Collected data entries:
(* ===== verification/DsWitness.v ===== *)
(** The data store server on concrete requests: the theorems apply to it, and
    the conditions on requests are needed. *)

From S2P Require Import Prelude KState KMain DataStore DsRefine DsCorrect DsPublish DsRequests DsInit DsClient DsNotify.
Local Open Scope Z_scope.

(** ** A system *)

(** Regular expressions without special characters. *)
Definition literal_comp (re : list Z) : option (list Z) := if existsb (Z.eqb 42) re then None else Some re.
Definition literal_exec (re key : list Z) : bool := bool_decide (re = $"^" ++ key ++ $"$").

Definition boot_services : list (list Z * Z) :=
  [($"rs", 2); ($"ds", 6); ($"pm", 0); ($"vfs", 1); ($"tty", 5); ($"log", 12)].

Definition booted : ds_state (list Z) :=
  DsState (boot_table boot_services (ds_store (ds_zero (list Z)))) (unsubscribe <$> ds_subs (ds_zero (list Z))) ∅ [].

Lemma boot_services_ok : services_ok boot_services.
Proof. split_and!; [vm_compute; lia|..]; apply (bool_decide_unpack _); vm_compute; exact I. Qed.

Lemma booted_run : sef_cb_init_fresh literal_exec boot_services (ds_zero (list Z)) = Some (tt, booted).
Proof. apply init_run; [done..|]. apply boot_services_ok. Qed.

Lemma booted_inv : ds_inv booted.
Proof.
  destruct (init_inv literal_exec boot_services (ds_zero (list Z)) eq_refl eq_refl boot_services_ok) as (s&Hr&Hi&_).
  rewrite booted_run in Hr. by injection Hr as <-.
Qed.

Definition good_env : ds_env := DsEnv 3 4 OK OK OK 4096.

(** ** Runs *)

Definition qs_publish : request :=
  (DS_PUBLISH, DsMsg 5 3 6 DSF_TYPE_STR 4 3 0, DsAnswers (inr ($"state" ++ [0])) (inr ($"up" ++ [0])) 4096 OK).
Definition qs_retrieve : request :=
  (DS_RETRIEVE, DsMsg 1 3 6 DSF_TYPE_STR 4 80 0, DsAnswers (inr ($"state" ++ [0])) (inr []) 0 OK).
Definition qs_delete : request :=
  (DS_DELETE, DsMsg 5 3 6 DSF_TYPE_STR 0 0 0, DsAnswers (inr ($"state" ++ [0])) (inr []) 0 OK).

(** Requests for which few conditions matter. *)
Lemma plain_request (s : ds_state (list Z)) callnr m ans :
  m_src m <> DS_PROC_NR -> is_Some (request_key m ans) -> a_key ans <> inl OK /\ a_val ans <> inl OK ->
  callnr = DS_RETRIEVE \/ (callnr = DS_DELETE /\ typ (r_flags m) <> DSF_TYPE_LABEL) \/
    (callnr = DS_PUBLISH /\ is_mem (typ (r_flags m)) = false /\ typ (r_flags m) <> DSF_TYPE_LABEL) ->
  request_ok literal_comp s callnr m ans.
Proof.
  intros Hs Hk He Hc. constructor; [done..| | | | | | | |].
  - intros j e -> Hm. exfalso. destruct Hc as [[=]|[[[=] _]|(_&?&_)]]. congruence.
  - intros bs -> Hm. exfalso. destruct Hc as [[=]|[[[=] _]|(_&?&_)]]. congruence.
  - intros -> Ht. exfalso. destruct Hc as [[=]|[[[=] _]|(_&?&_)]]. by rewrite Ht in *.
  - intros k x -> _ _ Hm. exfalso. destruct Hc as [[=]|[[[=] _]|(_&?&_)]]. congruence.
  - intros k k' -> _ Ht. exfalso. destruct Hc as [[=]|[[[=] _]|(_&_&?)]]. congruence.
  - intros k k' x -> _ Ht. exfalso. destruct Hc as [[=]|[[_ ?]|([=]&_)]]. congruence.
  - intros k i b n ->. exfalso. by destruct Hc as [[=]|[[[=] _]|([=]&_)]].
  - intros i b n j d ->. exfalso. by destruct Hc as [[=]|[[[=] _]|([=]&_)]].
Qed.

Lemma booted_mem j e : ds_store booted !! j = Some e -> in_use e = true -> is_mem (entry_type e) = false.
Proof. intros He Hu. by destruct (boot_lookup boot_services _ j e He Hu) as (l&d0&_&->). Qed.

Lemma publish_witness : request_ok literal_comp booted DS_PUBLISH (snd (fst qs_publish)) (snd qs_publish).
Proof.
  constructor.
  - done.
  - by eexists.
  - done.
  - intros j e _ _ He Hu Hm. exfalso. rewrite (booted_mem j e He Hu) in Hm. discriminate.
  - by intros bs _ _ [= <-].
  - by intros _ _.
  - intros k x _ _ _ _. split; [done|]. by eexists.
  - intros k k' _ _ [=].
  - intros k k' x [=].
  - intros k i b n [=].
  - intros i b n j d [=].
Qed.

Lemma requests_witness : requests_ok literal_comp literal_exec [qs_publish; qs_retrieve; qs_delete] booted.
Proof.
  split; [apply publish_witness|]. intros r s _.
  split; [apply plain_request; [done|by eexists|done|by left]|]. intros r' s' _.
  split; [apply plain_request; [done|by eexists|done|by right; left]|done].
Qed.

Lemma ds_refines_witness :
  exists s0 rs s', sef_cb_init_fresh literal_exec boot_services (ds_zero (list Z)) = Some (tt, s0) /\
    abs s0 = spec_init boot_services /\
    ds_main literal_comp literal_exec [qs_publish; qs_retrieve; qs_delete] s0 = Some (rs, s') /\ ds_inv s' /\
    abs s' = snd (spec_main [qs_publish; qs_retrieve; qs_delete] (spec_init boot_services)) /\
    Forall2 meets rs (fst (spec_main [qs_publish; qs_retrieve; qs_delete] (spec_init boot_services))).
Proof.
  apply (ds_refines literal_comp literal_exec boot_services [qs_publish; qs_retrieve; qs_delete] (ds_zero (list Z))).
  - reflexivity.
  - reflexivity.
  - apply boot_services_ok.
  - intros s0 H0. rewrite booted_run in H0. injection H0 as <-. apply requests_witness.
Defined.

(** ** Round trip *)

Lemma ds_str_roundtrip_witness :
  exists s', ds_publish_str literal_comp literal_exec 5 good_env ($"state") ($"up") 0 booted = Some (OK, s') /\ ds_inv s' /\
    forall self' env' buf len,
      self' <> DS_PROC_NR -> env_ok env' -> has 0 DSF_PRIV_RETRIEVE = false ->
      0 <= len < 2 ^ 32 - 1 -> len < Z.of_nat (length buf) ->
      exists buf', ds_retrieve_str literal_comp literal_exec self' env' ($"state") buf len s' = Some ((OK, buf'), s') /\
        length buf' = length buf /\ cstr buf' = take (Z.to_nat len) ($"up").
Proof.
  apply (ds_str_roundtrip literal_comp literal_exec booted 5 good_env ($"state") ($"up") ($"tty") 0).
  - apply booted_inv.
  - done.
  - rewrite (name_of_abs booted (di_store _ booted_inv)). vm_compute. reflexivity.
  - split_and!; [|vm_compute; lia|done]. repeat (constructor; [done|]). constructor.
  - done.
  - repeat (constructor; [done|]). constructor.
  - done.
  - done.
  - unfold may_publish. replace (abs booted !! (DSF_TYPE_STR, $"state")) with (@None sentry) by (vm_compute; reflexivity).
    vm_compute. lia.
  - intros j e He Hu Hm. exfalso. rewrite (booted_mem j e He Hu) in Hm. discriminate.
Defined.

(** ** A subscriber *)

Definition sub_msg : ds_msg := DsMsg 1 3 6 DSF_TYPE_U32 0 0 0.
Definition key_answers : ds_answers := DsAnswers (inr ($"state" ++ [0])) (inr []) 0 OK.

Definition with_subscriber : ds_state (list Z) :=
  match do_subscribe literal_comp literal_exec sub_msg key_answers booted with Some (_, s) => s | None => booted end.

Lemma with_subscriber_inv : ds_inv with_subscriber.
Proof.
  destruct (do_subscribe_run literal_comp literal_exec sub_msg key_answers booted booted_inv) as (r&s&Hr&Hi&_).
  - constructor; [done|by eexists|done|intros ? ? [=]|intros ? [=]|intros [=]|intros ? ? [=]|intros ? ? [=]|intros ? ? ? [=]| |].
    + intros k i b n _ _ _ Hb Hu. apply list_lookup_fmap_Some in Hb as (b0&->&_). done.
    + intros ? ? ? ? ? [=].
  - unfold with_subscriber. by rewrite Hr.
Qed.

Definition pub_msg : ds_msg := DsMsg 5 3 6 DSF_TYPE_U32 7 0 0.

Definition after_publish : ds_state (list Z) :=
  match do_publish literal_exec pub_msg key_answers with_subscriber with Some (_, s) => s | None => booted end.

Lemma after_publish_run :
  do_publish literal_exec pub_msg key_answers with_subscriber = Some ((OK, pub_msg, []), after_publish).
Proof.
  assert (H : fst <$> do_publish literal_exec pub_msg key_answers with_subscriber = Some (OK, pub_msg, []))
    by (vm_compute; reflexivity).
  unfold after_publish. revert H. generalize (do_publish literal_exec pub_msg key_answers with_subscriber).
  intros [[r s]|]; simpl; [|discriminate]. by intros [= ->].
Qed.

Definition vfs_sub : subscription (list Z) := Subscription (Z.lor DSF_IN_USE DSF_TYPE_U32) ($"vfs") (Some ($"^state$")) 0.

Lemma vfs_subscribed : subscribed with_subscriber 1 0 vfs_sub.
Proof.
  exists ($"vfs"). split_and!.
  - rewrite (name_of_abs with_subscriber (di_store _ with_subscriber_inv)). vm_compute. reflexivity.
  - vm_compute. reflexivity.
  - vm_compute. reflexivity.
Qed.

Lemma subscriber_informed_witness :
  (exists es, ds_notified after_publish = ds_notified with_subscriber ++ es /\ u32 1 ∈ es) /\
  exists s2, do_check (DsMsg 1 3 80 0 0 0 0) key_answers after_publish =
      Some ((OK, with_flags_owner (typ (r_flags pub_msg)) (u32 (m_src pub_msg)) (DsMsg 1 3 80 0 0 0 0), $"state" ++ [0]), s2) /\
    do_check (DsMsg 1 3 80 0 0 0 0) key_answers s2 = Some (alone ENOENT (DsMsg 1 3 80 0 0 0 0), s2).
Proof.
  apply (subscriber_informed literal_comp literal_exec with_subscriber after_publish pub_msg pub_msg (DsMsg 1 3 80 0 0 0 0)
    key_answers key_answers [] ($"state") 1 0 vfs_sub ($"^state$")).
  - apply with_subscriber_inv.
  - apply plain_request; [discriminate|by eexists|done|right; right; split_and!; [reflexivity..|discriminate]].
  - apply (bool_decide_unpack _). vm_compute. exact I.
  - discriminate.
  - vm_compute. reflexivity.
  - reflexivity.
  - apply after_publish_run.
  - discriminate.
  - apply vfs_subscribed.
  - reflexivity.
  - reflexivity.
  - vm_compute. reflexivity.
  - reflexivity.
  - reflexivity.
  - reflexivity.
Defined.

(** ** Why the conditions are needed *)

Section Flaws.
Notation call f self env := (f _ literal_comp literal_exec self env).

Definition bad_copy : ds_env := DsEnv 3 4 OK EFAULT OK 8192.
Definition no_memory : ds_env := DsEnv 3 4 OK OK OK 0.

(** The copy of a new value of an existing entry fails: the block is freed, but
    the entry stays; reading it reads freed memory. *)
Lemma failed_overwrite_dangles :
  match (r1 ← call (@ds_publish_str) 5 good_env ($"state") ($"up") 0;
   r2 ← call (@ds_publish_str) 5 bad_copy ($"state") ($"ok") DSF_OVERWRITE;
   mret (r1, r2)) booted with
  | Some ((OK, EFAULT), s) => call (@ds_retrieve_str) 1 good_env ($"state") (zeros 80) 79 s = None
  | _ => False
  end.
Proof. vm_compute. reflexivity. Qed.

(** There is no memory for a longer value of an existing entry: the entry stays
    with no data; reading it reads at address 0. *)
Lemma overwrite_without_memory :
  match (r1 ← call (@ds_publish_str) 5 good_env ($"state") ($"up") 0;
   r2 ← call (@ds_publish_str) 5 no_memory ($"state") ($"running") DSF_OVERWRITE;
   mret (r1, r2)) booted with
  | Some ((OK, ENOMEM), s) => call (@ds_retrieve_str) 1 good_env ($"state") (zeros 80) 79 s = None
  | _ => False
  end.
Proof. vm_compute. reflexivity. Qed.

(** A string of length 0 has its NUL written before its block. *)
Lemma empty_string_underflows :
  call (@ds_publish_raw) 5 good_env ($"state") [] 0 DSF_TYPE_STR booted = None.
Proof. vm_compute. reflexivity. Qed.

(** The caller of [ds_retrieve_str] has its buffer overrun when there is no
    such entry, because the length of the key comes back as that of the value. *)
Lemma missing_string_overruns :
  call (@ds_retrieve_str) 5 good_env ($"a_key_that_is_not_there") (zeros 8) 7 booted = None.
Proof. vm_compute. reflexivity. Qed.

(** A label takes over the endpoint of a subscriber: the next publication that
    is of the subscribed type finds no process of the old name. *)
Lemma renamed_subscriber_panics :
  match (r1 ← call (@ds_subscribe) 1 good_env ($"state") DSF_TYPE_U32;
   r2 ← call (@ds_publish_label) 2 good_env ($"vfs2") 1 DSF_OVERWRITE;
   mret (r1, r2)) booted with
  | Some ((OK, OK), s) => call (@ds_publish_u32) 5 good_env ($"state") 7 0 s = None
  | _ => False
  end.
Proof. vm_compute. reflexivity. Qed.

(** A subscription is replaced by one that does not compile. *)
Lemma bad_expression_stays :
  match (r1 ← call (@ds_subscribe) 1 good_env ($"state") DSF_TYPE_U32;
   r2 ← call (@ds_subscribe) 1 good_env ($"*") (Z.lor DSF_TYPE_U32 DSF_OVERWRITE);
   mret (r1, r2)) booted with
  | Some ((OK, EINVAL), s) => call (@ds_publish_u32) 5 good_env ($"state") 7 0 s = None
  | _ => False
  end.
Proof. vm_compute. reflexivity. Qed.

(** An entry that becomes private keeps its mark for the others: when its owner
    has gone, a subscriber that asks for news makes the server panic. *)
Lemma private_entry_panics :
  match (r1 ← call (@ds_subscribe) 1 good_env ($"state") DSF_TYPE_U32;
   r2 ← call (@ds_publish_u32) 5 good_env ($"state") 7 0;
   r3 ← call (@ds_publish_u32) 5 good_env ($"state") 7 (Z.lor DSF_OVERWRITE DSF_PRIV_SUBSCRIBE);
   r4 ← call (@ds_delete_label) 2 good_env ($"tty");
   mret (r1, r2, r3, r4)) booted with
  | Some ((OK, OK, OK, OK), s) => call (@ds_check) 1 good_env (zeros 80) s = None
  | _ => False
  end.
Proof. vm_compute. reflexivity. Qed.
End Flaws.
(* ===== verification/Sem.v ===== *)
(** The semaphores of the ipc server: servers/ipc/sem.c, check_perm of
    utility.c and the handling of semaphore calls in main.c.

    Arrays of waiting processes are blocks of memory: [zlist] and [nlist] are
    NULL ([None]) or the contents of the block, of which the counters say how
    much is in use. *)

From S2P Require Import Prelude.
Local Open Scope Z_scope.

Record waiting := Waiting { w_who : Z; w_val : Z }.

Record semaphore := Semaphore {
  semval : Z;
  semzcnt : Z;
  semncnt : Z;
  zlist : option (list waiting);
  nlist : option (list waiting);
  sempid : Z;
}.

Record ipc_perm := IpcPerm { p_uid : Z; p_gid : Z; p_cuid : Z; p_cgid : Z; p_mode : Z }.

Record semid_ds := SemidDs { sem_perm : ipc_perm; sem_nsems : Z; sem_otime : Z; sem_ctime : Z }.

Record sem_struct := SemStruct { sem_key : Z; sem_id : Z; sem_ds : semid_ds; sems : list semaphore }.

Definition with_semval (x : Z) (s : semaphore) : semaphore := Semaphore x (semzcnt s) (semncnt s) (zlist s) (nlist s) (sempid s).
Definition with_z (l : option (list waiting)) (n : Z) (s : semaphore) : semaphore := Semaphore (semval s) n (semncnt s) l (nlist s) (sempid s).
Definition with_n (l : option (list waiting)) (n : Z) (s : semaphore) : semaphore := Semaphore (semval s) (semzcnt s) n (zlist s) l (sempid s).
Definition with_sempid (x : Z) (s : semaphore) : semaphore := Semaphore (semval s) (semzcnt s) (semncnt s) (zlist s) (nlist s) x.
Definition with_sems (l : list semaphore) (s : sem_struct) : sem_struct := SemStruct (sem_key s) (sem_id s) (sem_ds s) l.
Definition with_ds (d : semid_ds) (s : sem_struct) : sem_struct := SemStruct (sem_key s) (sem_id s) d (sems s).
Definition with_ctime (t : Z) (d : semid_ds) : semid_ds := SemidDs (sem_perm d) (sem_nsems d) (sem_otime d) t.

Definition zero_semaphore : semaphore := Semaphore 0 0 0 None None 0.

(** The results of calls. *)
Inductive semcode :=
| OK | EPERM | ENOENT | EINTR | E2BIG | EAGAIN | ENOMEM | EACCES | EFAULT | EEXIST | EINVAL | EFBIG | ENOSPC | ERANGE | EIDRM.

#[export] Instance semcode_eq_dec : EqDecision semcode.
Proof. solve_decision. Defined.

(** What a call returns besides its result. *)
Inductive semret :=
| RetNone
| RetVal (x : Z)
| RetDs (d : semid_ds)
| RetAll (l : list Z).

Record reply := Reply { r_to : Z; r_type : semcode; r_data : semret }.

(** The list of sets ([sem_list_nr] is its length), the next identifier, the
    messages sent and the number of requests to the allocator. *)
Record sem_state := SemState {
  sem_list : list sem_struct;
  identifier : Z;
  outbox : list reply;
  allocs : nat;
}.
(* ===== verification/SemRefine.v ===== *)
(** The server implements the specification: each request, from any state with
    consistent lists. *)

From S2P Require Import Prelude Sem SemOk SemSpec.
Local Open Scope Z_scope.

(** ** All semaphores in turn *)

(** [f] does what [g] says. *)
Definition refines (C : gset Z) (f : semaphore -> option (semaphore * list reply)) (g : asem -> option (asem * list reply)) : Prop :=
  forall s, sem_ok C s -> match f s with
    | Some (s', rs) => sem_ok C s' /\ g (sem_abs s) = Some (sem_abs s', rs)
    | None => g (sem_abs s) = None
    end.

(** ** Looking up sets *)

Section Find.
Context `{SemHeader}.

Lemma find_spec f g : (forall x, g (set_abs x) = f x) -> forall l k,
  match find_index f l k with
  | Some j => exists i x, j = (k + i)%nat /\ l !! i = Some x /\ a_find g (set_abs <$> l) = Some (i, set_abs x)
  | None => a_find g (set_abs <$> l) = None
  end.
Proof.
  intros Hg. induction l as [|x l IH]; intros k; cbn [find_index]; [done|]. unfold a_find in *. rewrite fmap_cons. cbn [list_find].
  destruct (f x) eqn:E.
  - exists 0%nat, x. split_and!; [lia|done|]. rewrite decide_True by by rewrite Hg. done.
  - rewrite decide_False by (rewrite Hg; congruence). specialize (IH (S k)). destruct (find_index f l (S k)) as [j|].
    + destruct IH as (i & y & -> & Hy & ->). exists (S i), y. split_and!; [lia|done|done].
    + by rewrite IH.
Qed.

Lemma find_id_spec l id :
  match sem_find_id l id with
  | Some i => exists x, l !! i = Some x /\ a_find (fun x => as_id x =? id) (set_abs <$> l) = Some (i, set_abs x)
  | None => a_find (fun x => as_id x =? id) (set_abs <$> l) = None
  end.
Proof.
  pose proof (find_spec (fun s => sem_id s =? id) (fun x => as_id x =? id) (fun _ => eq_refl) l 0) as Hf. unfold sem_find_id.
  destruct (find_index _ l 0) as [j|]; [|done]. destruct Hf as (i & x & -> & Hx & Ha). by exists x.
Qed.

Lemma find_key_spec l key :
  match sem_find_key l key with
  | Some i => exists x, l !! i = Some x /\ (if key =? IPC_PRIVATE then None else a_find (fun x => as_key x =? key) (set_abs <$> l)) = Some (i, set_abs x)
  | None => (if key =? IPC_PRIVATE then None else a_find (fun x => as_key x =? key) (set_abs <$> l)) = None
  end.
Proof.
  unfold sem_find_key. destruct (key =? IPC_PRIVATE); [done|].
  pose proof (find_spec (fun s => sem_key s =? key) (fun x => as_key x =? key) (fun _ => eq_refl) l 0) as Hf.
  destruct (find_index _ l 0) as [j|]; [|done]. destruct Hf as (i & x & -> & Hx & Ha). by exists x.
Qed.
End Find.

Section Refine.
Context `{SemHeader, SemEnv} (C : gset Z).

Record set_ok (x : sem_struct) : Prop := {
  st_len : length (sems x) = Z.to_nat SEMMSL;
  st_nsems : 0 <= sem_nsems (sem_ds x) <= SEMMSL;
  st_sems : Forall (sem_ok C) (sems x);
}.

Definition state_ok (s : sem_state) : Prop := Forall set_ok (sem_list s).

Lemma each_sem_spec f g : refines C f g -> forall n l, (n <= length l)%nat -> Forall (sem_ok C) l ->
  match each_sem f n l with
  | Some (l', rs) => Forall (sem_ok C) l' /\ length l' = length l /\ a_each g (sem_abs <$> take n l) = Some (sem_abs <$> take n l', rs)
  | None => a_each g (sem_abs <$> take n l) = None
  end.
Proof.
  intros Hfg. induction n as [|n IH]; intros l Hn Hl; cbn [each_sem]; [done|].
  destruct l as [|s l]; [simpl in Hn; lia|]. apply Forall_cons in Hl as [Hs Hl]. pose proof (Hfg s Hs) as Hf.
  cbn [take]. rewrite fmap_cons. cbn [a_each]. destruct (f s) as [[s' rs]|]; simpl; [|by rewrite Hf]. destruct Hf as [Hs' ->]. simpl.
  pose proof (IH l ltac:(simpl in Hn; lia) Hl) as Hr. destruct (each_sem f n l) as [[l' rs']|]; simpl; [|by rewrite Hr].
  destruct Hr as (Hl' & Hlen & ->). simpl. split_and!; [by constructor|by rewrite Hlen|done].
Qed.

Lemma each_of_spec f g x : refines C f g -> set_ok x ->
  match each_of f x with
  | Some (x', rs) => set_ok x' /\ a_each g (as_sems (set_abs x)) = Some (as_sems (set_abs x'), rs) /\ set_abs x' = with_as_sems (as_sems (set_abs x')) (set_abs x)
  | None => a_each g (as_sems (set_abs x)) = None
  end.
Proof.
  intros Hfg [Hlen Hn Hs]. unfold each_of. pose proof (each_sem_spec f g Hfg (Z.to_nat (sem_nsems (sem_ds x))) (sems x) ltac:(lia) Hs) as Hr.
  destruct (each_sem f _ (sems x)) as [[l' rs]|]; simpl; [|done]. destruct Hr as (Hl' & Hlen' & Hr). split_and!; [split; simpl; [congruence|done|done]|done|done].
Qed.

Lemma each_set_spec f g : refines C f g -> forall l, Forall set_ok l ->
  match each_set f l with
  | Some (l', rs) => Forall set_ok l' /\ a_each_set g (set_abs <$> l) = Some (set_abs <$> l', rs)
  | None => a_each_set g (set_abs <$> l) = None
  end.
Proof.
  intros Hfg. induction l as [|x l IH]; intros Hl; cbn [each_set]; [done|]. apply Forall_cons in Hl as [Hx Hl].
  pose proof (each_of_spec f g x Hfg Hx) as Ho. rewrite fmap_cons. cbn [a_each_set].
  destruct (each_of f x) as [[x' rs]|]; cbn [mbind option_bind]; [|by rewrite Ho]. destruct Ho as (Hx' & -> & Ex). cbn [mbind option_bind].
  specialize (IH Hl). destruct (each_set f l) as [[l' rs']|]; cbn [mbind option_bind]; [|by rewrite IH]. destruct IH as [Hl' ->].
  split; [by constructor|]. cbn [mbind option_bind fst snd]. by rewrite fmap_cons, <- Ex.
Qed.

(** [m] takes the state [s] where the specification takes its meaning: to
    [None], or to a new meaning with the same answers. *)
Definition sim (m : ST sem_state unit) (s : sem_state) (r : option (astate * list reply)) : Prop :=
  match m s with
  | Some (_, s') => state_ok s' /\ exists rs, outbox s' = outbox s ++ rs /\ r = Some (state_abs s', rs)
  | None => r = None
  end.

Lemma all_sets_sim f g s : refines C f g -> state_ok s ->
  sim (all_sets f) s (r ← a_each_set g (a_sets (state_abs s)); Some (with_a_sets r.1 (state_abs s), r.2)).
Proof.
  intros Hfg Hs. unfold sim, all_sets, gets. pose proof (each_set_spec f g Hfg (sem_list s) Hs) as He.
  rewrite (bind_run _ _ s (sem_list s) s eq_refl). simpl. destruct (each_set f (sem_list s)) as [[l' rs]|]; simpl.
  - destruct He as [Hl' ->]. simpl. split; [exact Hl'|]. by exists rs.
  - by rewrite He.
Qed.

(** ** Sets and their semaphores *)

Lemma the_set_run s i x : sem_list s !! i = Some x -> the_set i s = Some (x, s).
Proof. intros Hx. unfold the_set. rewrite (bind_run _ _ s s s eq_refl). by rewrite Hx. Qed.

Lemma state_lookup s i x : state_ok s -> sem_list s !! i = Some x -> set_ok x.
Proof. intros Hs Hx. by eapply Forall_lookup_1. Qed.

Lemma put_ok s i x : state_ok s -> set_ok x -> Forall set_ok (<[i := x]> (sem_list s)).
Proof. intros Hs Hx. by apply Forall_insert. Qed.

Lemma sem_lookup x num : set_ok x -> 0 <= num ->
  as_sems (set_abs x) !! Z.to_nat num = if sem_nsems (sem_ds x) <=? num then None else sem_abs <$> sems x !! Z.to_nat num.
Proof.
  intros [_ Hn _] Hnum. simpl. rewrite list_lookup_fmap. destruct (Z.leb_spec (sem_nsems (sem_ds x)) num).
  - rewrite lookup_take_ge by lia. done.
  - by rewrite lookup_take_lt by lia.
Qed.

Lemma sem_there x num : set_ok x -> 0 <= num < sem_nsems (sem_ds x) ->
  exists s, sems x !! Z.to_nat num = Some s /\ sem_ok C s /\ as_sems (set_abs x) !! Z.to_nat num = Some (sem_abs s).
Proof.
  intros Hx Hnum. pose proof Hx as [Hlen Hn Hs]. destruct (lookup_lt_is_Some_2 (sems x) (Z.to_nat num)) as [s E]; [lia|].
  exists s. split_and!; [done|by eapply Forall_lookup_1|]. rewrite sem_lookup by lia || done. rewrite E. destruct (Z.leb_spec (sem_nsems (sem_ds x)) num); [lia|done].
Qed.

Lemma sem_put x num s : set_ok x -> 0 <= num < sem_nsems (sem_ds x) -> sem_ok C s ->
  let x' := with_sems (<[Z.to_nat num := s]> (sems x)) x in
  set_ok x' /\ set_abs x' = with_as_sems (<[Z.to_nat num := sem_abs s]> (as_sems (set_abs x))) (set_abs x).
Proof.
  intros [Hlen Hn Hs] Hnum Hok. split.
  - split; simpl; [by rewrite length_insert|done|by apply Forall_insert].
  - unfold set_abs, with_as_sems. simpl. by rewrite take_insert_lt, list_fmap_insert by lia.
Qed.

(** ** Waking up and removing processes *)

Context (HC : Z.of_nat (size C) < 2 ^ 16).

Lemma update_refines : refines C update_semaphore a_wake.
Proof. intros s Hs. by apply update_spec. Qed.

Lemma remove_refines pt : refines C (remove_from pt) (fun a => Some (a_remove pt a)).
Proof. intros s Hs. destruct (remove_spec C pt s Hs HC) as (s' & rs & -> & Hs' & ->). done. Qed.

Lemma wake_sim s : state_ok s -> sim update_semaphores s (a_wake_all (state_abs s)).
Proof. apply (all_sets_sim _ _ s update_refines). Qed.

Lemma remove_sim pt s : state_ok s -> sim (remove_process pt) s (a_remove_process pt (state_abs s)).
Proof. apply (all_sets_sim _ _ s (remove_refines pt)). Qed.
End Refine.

### TASK TO COMPLETE
In the data above, each line holding "DsEnv" is to be found and copied.

### RESULT
Definition good_env : ds_env := DsEnv 3 4 OK OK OK 4096.
Definition bad_copy : ds_env := DsEnv 3 4 OK EFAULT OK 8192.
Definition no_memory : ds_env := DsEnv 3 4 OK OK OK 0.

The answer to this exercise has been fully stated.